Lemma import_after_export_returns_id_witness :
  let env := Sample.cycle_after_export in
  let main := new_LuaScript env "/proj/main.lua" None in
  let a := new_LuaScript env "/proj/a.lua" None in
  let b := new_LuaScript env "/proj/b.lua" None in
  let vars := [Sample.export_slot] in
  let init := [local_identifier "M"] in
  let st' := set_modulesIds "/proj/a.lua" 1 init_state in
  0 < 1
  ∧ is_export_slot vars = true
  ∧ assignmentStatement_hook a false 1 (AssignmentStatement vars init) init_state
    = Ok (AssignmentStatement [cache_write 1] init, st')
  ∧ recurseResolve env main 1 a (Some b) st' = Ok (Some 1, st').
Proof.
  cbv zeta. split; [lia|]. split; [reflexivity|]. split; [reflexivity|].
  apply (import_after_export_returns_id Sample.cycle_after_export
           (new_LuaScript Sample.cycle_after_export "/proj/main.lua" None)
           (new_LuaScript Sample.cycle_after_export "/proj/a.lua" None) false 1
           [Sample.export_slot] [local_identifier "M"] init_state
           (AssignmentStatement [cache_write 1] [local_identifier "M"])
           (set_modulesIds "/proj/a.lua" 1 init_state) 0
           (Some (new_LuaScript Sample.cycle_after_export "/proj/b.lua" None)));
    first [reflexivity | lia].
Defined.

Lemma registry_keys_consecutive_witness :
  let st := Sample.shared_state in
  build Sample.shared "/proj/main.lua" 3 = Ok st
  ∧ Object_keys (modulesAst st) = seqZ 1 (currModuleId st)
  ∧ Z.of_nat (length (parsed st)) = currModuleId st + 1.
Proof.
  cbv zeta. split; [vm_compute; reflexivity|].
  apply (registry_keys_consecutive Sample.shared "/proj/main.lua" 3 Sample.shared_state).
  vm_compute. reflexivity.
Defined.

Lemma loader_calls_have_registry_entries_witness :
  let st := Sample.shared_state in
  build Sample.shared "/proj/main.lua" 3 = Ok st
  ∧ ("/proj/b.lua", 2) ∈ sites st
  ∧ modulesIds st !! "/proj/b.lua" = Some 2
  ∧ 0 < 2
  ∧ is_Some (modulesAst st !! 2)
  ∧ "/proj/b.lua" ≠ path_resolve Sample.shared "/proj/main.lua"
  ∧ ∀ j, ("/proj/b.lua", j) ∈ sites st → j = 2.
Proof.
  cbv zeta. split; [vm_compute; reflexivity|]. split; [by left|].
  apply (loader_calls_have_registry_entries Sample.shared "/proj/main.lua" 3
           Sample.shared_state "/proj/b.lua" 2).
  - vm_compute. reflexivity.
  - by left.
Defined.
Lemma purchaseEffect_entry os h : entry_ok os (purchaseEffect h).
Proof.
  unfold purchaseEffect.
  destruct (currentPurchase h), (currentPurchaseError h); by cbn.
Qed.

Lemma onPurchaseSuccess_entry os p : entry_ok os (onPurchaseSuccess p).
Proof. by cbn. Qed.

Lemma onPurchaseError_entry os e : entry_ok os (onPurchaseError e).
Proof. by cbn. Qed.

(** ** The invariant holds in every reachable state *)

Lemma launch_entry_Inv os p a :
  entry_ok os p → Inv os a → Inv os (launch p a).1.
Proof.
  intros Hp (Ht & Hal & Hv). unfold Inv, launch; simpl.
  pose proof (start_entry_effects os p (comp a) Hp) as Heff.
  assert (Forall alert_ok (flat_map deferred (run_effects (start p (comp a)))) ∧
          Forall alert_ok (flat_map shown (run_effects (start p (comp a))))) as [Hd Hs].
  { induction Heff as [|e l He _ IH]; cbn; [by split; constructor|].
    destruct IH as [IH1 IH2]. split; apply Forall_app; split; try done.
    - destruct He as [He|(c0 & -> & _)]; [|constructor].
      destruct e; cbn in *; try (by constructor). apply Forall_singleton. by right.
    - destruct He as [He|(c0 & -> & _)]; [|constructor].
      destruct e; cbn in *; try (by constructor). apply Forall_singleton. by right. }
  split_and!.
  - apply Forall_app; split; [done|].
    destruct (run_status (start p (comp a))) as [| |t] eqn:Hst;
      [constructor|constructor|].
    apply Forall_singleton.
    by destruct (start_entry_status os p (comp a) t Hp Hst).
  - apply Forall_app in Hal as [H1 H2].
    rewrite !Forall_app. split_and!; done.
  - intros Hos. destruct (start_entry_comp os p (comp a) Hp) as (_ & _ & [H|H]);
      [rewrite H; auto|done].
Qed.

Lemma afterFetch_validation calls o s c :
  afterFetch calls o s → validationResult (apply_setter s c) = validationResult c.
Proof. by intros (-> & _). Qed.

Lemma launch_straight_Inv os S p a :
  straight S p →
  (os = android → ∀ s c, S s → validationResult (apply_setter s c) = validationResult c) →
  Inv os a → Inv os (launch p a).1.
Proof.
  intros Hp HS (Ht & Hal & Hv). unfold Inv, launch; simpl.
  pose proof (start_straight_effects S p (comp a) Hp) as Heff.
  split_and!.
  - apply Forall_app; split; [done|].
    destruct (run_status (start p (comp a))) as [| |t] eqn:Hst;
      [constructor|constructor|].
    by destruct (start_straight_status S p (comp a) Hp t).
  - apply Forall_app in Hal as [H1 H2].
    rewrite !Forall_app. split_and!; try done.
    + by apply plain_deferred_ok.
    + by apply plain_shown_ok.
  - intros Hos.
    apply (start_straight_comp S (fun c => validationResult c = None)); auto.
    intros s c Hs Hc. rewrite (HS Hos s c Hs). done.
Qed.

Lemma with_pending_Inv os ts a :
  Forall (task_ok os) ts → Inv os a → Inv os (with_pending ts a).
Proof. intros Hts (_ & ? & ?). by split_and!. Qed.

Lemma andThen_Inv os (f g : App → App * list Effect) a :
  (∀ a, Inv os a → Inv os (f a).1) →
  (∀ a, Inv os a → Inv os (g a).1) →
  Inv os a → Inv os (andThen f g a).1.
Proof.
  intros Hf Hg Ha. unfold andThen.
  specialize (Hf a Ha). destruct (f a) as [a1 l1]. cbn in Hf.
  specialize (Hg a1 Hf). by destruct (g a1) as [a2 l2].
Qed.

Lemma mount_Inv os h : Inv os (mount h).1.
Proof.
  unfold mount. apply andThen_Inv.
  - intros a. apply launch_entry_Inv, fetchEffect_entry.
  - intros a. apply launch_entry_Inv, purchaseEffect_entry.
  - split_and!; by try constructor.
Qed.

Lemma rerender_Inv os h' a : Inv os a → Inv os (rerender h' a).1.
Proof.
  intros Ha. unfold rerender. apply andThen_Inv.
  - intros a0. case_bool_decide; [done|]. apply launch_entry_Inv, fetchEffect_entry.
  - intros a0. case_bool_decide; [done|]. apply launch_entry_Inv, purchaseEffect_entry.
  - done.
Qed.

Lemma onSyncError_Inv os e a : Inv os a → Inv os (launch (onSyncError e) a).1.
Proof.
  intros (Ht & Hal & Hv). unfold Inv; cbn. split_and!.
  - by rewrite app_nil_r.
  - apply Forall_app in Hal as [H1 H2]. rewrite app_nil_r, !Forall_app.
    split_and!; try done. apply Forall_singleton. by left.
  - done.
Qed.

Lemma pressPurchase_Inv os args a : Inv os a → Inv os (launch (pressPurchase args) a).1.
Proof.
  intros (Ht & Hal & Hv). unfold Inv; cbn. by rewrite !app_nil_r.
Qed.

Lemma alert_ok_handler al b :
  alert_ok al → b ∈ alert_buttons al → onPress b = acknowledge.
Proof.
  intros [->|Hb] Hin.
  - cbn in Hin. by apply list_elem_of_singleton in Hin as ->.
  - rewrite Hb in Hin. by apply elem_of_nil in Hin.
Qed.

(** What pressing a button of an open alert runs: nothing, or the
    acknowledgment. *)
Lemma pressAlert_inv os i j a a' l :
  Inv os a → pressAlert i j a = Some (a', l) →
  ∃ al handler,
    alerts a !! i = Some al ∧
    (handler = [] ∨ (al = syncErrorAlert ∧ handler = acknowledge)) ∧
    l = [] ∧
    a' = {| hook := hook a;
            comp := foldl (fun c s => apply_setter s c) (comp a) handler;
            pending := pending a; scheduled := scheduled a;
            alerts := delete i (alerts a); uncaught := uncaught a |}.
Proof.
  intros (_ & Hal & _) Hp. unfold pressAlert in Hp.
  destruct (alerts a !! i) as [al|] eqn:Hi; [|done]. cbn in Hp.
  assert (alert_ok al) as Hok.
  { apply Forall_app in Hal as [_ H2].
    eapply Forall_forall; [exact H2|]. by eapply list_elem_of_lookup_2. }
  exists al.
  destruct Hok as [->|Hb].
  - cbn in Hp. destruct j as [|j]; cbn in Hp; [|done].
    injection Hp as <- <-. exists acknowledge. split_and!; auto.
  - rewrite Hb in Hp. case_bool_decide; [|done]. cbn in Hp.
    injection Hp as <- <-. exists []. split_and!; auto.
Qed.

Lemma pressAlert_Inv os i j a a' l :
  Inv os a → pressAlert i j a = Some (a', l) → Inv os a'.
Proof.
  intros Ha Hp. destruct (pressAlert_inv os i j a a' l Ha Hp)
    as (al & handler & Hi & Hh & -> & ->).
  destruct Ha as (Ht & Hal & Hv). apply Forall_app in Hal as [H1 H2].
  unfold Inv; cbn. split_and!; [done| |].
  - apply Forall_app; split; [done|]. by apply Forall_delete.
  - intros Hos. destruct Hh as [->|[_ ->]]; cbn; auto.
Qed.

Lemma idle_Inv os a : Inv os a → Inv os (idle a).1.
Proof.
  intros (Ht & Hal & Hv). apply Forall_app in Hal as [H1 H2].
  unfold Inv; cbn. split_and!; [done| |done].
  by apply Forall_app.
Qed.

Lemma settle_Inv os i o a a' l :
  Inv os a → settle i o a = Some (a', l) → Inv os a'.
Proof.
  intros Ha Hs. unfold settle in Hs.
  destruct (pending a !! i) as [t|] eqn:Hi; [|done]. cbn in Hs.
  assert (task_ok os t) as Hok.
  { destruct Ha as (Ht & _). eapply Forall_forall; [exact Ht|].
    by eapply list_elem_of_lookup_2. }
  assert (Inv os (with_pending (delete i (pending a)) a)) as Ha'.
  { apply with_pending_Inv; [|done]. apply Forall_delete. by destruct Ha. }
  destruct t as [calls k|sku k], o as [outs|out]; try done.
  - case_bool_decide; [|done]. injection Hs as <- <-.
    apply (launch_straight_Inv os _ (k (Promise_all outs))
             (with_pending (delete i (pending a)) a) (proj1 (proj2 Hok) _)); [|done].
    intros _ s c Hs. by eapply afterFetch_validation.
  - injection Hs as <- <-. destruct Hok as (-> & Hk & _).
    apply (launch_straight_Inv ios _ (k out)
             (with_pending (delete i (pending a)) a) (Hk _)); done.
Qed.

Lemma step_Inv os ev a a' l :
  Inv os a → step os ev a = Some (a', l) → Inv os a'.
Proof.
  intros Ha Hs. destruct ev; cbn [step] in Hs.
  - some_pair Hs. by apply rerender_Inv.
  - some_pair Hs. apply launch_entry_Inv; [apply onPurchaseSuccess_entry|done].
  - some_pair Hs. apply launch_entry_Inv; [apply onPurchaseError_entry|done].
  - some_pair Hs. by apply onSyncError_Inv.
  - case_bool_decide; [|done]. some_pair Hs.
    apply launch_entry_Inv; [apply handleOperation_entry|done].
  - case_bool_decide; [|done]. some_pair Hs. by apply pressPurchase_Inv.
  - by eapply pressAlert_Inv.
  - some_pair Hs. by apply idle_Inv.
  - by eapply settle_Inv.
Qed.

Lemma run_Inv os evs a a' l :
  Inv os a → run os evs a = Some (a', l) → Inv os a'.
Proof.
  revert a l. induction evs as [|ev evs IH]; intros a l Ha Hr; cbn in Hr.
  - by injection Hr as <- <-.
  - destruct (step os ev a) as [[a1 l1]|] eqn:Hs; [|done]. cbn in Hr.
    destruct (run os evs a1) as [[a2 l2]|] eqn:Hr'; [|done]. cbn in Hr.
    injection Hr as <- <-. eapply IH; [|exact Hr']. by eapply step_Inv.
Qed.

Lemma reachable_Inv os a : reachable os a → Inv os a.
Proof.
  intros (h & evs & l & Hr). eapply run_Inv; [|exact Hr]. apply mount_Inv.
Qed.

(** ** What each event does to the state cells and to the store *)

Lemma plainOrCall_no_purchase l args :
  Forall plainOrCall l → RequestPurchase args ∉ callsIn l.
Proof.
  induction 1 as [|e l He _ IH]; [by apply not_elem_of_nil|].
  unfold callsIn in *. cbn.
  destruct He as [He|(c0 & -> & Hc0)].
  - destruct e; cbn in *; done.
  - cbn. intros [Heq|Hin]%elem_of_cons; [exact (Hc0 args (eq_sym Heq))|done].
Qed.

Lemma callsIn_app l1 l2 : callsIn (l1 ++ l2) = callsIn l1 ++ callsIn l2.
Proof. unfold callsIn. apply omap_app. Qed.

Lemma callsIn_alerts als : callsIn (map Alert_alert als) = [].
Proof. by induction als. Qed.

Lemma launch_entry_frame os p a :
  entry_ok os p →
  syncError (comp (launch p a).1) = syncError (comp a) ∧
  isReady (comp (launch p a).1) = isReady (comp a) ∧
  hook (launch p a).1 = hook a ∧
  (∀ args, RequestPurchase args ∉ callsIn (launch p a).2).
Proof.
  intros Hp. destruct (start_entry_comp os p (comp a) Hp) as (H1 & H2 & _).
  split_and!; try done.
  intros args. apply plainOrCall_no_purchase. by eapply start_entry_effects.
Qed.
--------
▶ What to produce
Go line by line through the records and copy those that contain the word "validationResult".

▶ Answer
  afterFetch calls o s → validationResult (apply_setter s c) = validationResult c.
  (os = android → ∀ s c, S s → validationResult (apply_setter s c) = validationResult c) →
    apply (start_straight_comp S (fun c => validationResult c = None)); auto.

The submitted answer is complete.